Work to be completed: Each line of the data that includes the string "numbers" is to be copied out.
----- Input -----
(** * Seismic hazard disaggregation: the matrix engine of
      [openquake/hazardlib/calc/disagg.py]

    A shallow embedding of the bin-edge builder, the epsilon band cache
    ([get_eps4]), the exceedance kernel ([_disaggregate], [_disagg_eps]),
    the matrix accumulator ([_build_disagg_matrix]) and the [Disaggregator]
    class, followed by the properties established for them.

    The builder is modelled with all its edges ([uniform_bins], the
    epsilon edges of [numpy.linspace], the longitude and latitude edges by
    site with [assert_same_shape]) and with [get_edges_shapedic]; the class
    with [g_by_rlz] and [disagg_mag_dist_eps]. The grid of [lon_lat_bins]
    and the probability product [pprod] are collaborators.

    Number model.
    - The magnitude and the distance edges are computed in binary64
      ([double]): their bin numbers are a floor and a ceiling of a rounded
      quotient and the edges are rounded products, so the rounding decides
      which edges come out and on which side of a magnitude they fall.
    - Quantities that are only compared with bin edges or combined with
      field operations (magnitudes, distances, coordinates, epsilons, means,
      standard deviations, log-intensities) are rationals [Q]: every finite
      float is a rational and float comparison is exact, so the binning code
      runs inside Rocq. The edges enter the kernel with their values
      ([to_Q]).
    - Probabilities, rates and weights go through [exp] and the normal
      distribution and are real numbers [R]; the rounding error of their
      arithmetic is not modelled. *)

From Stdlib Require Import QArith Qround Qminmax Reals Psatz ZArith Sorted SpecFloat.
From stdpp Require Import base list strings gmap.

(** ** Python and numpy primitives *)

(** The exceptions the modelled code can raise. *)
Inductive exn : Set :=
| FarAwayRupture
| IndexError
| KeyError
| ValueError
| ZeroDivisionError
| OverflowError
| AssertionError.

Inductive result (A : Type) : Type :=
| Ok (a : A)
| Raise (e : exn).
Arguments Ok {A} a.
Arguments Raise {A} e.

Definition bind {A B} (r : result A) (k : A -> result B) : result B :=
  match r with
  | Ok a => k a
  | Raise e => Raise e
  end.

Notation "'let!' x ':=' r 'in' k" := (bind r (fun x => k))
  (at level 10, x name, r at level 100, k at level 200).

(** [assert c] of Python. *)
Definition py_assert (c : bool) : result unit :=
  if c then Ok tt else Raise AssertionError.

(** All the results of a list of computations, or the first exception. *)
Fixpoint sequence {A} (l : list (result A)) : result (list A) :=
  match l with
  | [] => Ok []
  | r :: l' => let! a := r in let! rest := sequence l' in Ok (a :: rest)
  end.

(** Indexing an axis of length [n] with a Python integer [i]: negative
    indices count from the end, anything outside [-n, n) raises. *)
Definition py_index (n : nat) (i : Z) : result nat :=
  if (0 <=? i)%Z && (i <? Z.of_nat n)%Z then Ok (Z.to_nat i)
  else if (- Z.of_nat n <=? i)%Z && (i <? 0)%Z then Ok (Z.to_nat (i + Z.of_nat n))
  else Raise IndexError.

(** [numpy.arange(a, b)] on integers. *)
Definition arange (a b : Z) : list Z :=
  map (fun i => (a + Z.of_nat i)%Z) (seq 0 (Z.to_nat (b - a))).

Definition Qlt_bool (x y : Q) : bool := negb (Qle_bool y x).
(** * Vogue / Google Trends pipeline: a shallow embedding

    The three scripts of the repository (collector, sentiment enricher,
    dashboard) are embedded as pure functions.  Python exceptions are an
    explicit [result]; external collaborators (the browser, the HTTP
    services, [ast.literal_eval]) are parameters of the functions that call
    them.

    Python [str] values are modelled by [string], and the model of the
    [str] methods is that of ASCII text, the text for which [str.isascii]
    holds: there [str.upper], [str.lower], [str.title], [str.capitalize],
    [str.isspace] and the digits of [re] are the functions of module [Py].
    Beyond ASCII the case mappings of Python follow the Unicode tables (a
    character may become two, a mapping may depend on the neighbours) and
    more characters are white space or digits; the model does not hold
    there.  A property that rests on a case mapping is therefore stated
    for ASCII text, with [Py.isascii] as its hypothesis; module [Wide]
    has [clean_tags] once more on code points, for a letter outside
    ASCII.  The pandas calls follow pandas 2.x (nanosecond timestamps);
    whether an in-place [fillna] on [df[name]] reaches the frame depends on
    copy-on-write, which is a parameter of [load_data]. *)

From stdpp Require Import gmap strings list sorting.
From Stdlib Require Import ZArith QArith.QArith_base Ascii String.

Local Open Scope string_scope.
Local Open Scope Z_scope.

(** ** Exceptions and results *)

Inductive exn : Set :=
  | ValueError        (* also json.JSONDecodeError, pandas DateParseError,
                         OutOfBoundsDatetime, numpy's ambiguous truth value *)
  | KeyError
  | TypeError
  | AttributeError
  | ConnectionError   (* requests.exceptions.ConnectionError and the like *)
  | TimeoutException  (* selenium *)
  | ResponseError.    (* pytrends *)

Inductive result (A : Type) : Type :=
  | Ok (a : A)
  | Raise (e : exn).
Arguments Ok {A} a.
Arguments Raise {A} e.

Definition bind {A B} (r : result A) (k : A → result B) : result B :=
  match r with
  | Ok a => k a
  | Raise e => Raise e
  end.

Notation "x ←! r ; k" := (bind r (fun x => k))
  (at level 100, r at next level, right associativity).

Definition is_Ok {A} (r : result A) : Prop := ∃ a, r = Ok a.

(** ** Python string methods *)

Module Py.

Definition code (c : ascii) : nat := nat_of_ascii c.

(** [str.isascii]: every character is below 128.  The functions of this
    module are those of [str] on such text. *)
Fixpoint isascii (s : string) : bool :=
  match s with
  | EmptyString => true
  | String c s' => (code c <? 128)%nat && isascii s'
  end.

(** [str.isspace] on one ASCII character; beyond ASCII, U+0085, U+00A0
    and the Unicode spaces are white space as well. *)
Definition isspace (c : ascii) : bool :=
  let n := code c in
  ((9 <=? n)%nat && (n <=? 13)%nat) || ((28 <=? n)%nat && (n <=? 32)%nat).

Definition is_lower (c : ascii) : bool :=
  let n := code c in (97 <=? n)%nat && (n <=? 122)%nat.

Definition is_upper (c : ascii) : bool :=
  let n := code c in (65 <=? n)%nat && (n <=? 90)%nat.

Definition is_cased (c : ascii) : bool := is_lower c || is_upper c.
-----
Response to the exercise:
      ([double]): their bin numbers are a floor and a ceiling of a rounded
      distribution and are real numbers [R]; the rounding error of their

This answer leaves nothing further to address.